Tuesday, August 03, 2004 by Mike Adams, the Health Ranger Editor of NaturalNews.com (See all articles...) Tags: prions, mad cow disease, public health |
Now, the really strange thing about prions is that they are contagious. If a human being eats a piece of beef that is contaminated with spinal cord tissue or brain tissue from a cow suffering from mad cow disease, those consumed prions can begin to cause a cascading collapse of their brain tissue. This is a cross-species problem that is highly infectious, and it is resistant to the traditional efforts used to defend against infectious diseases. For example, you might think that cooking a piece of beef contaminated with mad cow disease would destroy the prions, but in fact, since prions are not living microorganisms or viruses, cooking does absolutely nothing to destroy them. You can cook a prion all you want, but it's still a folded protein, and when you eat it, you may still get mad cow disease. So cooking isn't the answer to stopping the spread of this disease.
Prions have baffled researchers for years, and there is new evidence that prions can also be spread through blood transfusions.

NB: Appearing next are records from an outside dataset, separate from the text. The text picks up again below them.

(** *** The stream of a shard *)

Lemma take_state_feed r ss : pr_state r = ps_default -> take_state (partial_feed r ss) = (pr_state (partial_feed r ss), r).
Proof.
  intros Hr. unfold take_state. f_equal. revert r Hr. unfold partial_feed.
  assert (Hshape : forall ss r, pr_with_state (fold_left (fun r s => partial_update r (timestamp s) (value s)) ss r) ps_default = pr_with_state r ps_default).
  { induction ss0 as [|s ss0 IH]; intros r; [done|]. cbn [fold_left]. rewrite IH. unfold partial_update. by destruct (accepts r (value s)). }
  intros r Hr. rewrite Hshape. destruct r. unfold pr_with_state. cbn in *. by subst.
Qed.

Lemma partial_samples_spec r l : pr_state r = ps_default -> forall ts g,
  partial_samples_from (partial_feed r g) ts l = map (fun p => (p.1, pr_state (partial_feed r p.2))) (runs_from ts g l).
Proof.
  intros Hr. induction l as [|s l IH]; intros ts g; cbn [partial_samples_from runs_from]; [by rewrite take_state_feed|].
  assert (Hsnoc : forall k, partial_update (partial_feed r k) (timestamp s) (value s) = partial_feed r (k ++ [s])) by (intros k; unfold partial_feed; by rewrite fold_left_app).
  change (row_timestamp s) with (timestamp s). destruct (timestamp s =? ts); [by rewrite Hsnoc|].
  rewrite take_state_feed by done. change r with (partial_feed r []) at 2. rewrite Hsnoc. cbn [map]. f_equal. apply IH.
Qed.

Lemma partial_sample_reducer_spec r l : pr_state r = ps_default ->
  partial_sample_reducer l r = map (fun p => (p.1, pr_state (partial_feed r p.2))) (runs l).
Proof.
  intros Hr. destruct l as [|s l]; [done|]. cbn [partial_sample_reducer runs]. by rewrite <- partial_samples_spec.
Qed.
Fixpoint resolve_refs (key : string) (names values : list string) (name_refs value_refs : list nat) : result MRangeError (list Label) :=
  match name_refs, value_refs with
  | name_idx :: name_refs, value_idx :: value_refs =>
      match names !! name_idx with
      | None => Err (NameRefOutOfRange key name_idx (length names))
      | Some name =>
          match values !! value_idx with
          | None => Err (ValueRefOutOfRange key value_idx (length values))
          | Some value => let? labels := resolve_refs key names values name_refs value_refs in Ok ((name, value) :: labels)
          end
      end
  | _, _ => Ok []
  end.

Definition resolve_series (names values : list string) (s : SeriesRangeResponse) : result MRangeError SeriesRangeResponse :=
  if bool_decide (label_name_refs s = []) && bool_decide (label_value_refs s = []) then Ok (with_refs s (sr_labels s) [] [])
  else if bool_decide (length (label_name_refs s) <> length (label_value_refs s))
  then Err (MismatchedRefs (sr_key s) (length (label_name_refs s)) (length (label_value_refs s)))
  else
    let? labels := resolve_refs (sr_key s) names values (label_name_refs s) (label_value_refs s) in
    Ok (with_refs s labels [] []).

Definition resolve_labels (series : list SeriesRangeResponse) (names values : list string) : result MRangeError (list SeriesRangeResponse) :=
  try_map (resolve_series names values) series.
Definition fanout_new (config_enabled : bool) (o : MRangeOptions) : MRangeFanoutCommand :=
  let has_aggregation := bool_decide (is_Some (ro_aggregation (mo_range o))) in
  let pushdown := config_enabled && has_aggregation in
  let pushdown_group :=
    config_enabled && match mo_grouping o with Some g => bool_decide (is_Some (for_config (grp_aggregation g))) | None => false end in
  let pushdown_count := config_enabled && bool_decide (is_Some (ro_count (mo_range o))) && (negb has_aggregation || pushdown) in
  mkMRangeFanoutCommand o [] [] pushdown pushdown_group pushdown_count.

Definition generate_request (c : MRangeFanoutCommand) (clock : Reading) : MultiRangeRequest :=
  let r := mrange_options_to_wire (fo_options c) clock in
  mkMultiRangeRequest (rq_range r) (rq_with_labels r) (rq_selected_labels r) (rq_grouping r) (rq_is_reverse r)
    (pushdown c) (pushdown_group c) (pushdown_count c) (rq_exclude_empty r).

Definition ingest_response (c : MRangeFanoutCommand) (resp : MultiRangeResponse) : result MRangeError MRangeFanoutCommand :=
  let? series := resolve_labels (rs_series resp) (symbol_table_names resp) (symbol_table_values resp) in
  Ok (mkMRangeFanoutCommand (fo_options c) (fo_series c ++ map (fun s => (s, applied_aggregation resp)) series)
        (fo_group_partials c ++ rs_group_partials resp) (pushdown c) (pushdown_group c) (pushdown_count c)).

(** The states of a group by bucket, and its sources. *)
Abbreviation MergedGroup := (list (Timestamp * list PartialState) * list string)%type.

Section Fanout.

Context `{Log10} `{MinMaxHeap (Entry Sample)} `{MinMaxHeap (Entry MultiSample)}.

(** Enough turns for every aggregation of the query. *)
Variable fuel : nat.
(** A second EXCLUDEEMPTY after a step that keeps empty results empty. *)
Lemma retain_twice b (f : MRangeSeriesResult -> MRangeSeriesResult) l :
  Forall (fun r => data_is_empty (mr_data r) = true -> data_is_empty (mr_data (f r)) = true) l ->
  retain_nonempty b (map f (retain_nonempty b l)) = retain_nonempty b (map f l).
Proof.
  intros Hl. destruct b; [|done]. unfold retain_nonempty. induction Hl as [|r l Hr _ IH]; [done|]. cbn [List.filter map].
  destruct (data_is_empty (mr_data r)) eqn:E; cbn [negb].
  - rewrite IH. by rewrite (Hr eq_refl).
  - cbn [map List.filter]. destruct (data_is_empty (mr_data (f r))); cbn; by rewrite IH.
Qed.

Section Fanout.

Context `{Log10} `{ServerConfig}.
Context `{MinMaxHeap (Entry Sample)} `{!MinMaxHeapLaws (Entry Sample) entry_cmp} `{MinMaxHeap (Entry MultiSample)} `{!MinMaxHeapLaws (Entry MultiSample) entry_cmp}.

Context (fuel : nat) (clock : string -> Reading) (enabled : bool) (o : MRangeOptions) (sent_at : Reading).

Hypothesis Hfit : request_fits o.
(** Either there is nothing to aggregate or the shards do it. *)
Hypothesis Hpush : ro_aggregation (mo_range o) = None \/ enabled = true.

Abbreviation ro := (resolved o sent_at).
Abbreviation cmd := (fanout_new enabled o).
Abbreviation req := (generate_request cmd sent_at).

Lemma request_arrives : mrange_options_of_wire req = Ok ro.
Proof. exact (request_wire o sent_at Hfit). Qed.

(** The limit a shard applies. *)
Definition shard_limit : option SampleLimit := if enabled then limit_for (mo_is_reverse o) <$> ro_count (mo_range o) else None.

Lemma limit_sent :
  (if apply_count req then (fun n => if mo_is_reverse ro then LimitTail n else LimitHead n) <$> ro_count (mo_range ro) else None) = shard_limit.
Proof.
  unfold shard_limit, limit_for. cbn [apply_count generate_request pushdown_count fanout_new]. destruct enabled; [|done]. cbn [andb].
  change (ro_count (mo_range ro)) with (ro_count (mo_range o)). change (mo_is_reverse ro) with (mo_is_reverse o).
  destruct (ro_count (mo_range o)) as [n|]; [|done]. rewrite bool_decide_true by eauto. cbn [andb].
  destruct (bool_decide (is_Some (ro_aggregation (mo_range o)))); done.
Qed.

(** The aggregation is either pushed down or absent. *)
Lemma range_sent : let range := without_count (mo_range ro) in
  (if negb (apply_aggregation req)
   then mkRangeOptions (date_range range) (ro_count range) (ro_latest range) None (timestamp_filter range) (ro_value_filter range)
   else range) = range.
Proof.
  cbn [apply_aggregation generate_request pushdown fanout_new]. destruct Hpush as [Hn|He].
  - unfold without_count, resolved, resolved_range. cbn [mo_range with_range ro_aggregation date_range ro_count ro_latest timestamp_filter ro_value_filter]. rewrite Hn. by destruct (negb _).
  - rewrite He. cbn [andb]. case_bool_decide as Hs; [done|]. cbn [negb].
    unfold without_count, resolved, resolved_range. cbn [mo_range with_range ro_aggregation date_range ro_count ro_latest timestamp_filter ro_value_filter].
    destruct (ro_aggregation (mo_range o)); [|done]. exfalso. eauto.
Qed.

(** ** A shard *)

Definition result_label (s : SelectedSeries) : option string := match mo_grouping o with Some g => grouping_label g s | None => None end.

Definition shard_data (s : SelectedSeries) : SeriesResultData :=
  match multi_aggregation ro with
  | Some a => DataRows (apply_limit shard_limit (series_answer_rows fuel (mo_range ro) a s))
  | None => DataChunk (apply_limit shard_limit (series_answer fuel (mo_range ro) s))
  end.

Definition shard_result (s : SelectedSeries) : MRangeSeriesResult :=
  mkMRangeSeriesResult (se_key s) (result_label s) (convert_labels (se_labels s) (with_labels o) (selected_labels o)) [] (shard_data s).

Definition shard_results (shard : list SelectedSeries) : list MRangeSeriesResult := retain_nonempty (exclude_empty o) (map shard_result shard).

Lemma shard_query shard :
  process_mrange_query fuel shard (mkMRangeOptions (without_count (mo_range ro)) (with_labels ro) (selected_labels ro) (mo_grouping ro) false (exclude_empty ro)) true shard_limit =
  shard_results shard.
Proof.
  unfold process_mrange_query, process_mrange. cbn [mo_grouping mo_range with_labels selected_labels mo_is_reverse exclude_empty].
  change (mo_grouping ro) with (mo_grouping o). change (exclude_empty ro) with (exclude_empty o). unfold shard_results. f_equal.
  unfold shard_result, result_label. destruct (mo_grouping o) as [g|].
  - rewrite collect_meta. unfold handle_non_grouped. rewrite map_map. apply map_ext. intros s. reflexivity.
  - unfold handle_non_grouped. rewrite map_map. apply map_ext. intros s. reflexivity.
Qed.

Hypothesis Hgroup : pushdown_group cmd = false.

Lemma shard_response shard : exists resp, get_local_response fuel shard req = Ok resp /\ rs_group_partials resp = [] /\
  applied_aggregation resp = pushdown cmd /\
  resolve_labels (rs_series resp) (symbol_table_names resp) (symbol_table_values resp) = Ok (map result_to_wire (shard_results shard)).
Proof.
  unfold get_local_response. rewrite request_arrives, limit_sent. cbn zeta.
  assert (apply_group_reduce req = false) as -> by exact Hgroup. cbn [andb]. rewrite range_sent, shard_query.
  destruct (intern_labels (map result_to_wire (shard_results shard))) as [serialized [names values]] eqn:Ei.
  eexists. split; [done|]. cbn [rs_group_partials applied_aggregation rs_series symbol_table_names symbol_table_values]. split; [done|]. split; [done|].
  eapply labels_wire; [|exact Ei]. apply Forall_map, Forall_true. done.
Qed.

(** ** The responses *)

Definition collected (shards : list (list SelectedSeries)) : list (SeriesRangeResponse * bool) :=
  map (fun r => (result_to_wire r, pushdown cmd)) (concat (map shard_results shards)).

Lemma ingest_spec shards : forall series,
  ingest_all fuel (mkMRangeFanoutCommand o series [] (pushdown cmd) (pushdown_group cmd) (pushdown_count cmd)) req shards =
  Ok (mkMRangeFanoutCommand o (series ++ collected shards) [] (pushdown cmd) (pushdown_group cmd) (pushdown_count cmd)).
Proof.
  induction shards as [|shard shards IH]; intros series; cbn [ingest_all]; [by rewrite app_nil_r|].
  destruct (shard_response shard) as (resp & -> & Hp & Ha & Hr). unfold ingest_response. rewrite Hr, Ha, Hp.
  cbn [fo_options fo_series fo_group_partials pushdown pushdown_group pushdown_count app]. rewrite IH. do 2 f_equal. rewrite <- app_assoc. f_equal.
  unfold collected. cbn [map concat]. by rewrite map_app, !map_map.
Qed.

Lemma retain_concat b (ls : list (list MRangeSeriesResult)) : concat (map (retain_nonempty b) ls) = retain_nonempty b (concat ls).
Proof. unfold retain_nonempty. destruct b; [|by rewrite map_id]. induction ls as [|l ls IH]; [done|]. cbn. by rewrite List.filter_app, IH. Qed.

Lemma collected_spec shards : map fst (collected shards) = map result_to_wire (shard_results (concat shards)).
Proof.
  unfold collected. rewrite map_map. cbn [fst]. change (fun r => result_to_wire r) with result_to_wire. f_equal. unfold shard_results.
  rewrite <- (map_map (map shard_result) (retain_nonempty (exclude_empty o))), retain_concat. f_equal. by rewrite concat_map.
Qed.

(** The options the coordinator replies with. *)
Definition reply_options : MRangeOptions :=
  let r := mo_range o in with_range o (mkRangeOptions (date_range r) (ro_count r) false (ro_aggregation r) None None).

Definition final_options : MRangeOptions :=
  let r := mo_range reply_options in
  if pushdown cmd && negb (is_multi_aggregation reply_options)
  then with_range reply_options (mkRangeOptions (date_range r) (ro_count r) (ro_latest r) None (timestamp_filter r) (ro_value_filter r))
  else reply_options.

Lemma normalize_spec shards : normalize_response_series fuel clock (collected shards) reply_options (pushdown cmd) = Ok (map fst (collected shards)).
Proof.
  unfold normalize_response_series. destruct (pushdown cmd) eqn:Ep; [|done]. cbn [andb]. destruct (is_multi_aggregation reply_options); [done|]. cbn [negb].
  apply try_map_ok. unfold collected. rewrite Ep. apply Forall_map, Forall_true. done.
Qed.

(** *** Decoding *)

Definition decoded (r : MRangeSeriesResult) : MRangeSeriesResult :=
  mkMRangeSeriesResult (mr_key r) (Some (default ""%string (mr_group_label_value r))) (mr_labels r) [] (mr_data r).

Lemma shard_sendable s : series_answerable fuel (mo_range ro) s -> sendable (shard_data s).
Proof.
  intros Hs. unfold shard_data. destruct (multi_aggregation ro) as [a|] eqn:Em; [|done]. apply multi_aggregation_some in Em as [Hagg Hm]. cbn.
  exists (length (aggregations a)). split; [by apply Nat.ltb_lt in Hm|]. apply limit_forall. exact (series_rows_width fuel (mo_range ro) a s Hagg Hs).
Qed.

Lemma retain_forall (P : MRangeSeriesResult -> Prop) b l : Forall P l -> Forall P (retain_nonempty b l).
Proof. destruct b; [|done]. apply Forall_list_filter. Qed.

Lemma decode_results selected : Forall (series_answerable fuel (mo_range ro)) selected ->
  try_map result_of_wire (map result_to_wire (shard_results selected)) = Ok (map decoded (shard_results selected)).
Proof.
  intros Ha. rewrite (try_map_ok _ (fun w => match result_of_wire w with Ok r => r | Err _ => mkMRangeSeriesResult ""%string None [] [] (DataChunk []) end)).
  - f_equal. rewrite map_map. apply map_ext_in. intros r Hr%list_elem_of_In.
    assert (Forall (fun r => sendable (mr_data r)) (shard_results selected)) as Hs.
    { apply retain_forall, Forall_map. eapply Forall_impl; [exact Ha|]. apply shard_sendable. }
    rewrite Forall_forall in Hs. by rewrite (result_wire r (Hs r Hr)).
  - apply Forall_map, retain_forall, Forall_map. eapply Forall_impl; [exact Ha|]. intros s Hs. by rewrite (result_wire (shard_result s) (shard_sendable s Hs)).
Qed.

(** *** One series *)

Lemma limit_invisible {A} (l : list A) :
  apply_iter_limit (directed (mo_is_reverse o) (apply_limit shard_limit l)) (ro_count (mo_range o)) =
  apply_iter_limit (directed (mo_is_reverse o) l) (ro_count (mo_range o)).
Proof.
  unfold shard_limit. destruct enabled; [|done]. destruct (ro_count (mo_range o)) as [n|]; [|done]. cbn [fmap option_fmap option_map apply_limit apply_iter_limit].
  rewrite limited_directed. by rewrite take_take, Nat.min_id.
Qed.

Lemma final_multi a : multi_aggregation o = Some a -> multi_aggregation final_options = Some a.
Proof.
  intros Hm. unfold final_options, is_multi_aggregation. change (multi_aggregation reply_options) with (multi_aggregation o). rewrite Hm.
  rewrite bool_decide_true by eauto. cbn [negb]. rewrite andb_false_r. exact Hm.
Qed.
(* ===== verification/FanoutPartials.v ===== *)
(** * FanoutPartials: groups reduced on the shards

    Each shard reduces its part of a group to states; the coordinator merges them by
    timestamp.  The merged state of a timestamp stands for the samples of the whole
    group, whatever COUNT cut off before the merge. *)

From stdpp Require Import strings list sets.
From S2P Require Import Prelude Float64 Types Content Slice Elf64 Log10Ref ChunkOps TimeSeriesChunk SeriesIterator Rounding TimeSeries SeriesLaws SeriesReads SeriesWrites.
From S2P Require Import TimestampRange TimestampFilter Aggregators AggregateIterator AggregateLaws AggregateColumns AggregateProps RangeQuery RangeLaws RangeProps.
From S2P Require Import MultiSeries MultiLaws PivotLaws PartialReducer PartialLaws MRange AnswerLaws MRangeLaws FanoutCodec CodecLaws MRangeFanout FanoutLaws.

(** ** Merging states *)

#[export] Instance state_timed : Timed (Timestamp * PartialState) := fst.

Lemma merge_default kind s : partial_merge kind s ps_default = s.
Proof. done. Qed.

Lemma merge_states_skip kind (sss : list (list PartialState)) :
  Forall (fun ss => length ss <= 1)%nat sss ->
  merge_states kind (concat sss) = merge_states kind (map (fun ss => default ps_default (head ss)) sss).
Proof.
  unfold merge_states. generalize ps_default at 1 3. intros acc Hs. revert acc. induction Hs as [|ss sss Hlen _ IH]; intros acc; [done|].
  destruct ss as [|s [|s' ss]]; [exact (IH acc)|exact (IH (partial_merge kind acc s))|cbn in Hlen; lia].
Qed.

(** The buckets of one column, from the rows of the shards in order. *)
Definition one_column (p : Timestamp * PartialState) : Timestamp * list PartialState := (p.1, [p.2]).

What scientists don't understand is how prions can be so contagious when there's nothing living in there. How can they survive cooking and radiation and all these other treatments that would normally destroy infectious agents, and yet still manage to infect hosts regardless of their species? It's a baffling issue. Now, with the researchers in California who have created artificial prions, we have the first potential for new research on prions that can be conducted in a laboratory. Scientists can look at these prions in a sterile environment and determine more accurately how they operate and how they cause such a rapid cascading effect in the nervous system of biological hosts.
This research, of course, could shed new light on strategies for preventing the spread of prions and also for detecting prions, especially in cattle and other animals used for food. The bottom line on this research is that it probably makes the beef industry quite nervous to have anybody actually taking a closer look at prions in the first place. The USDA has attempted to quiet any discussion of prions and pretend that there are no prions in U.S. cattle whatsoever. The U.S. beef supply is perfectly free of mad cow disease, according to the USDA, and yet, people familiar with the industry are saying that mad cow disease is rampant in U.S. herds and that there are prions in beef products on the grocery store shelves right now.
Hopefully with this new independent research on prions, we can get closer to the truth on this subject and help protect the public from the risk of mad cow disease.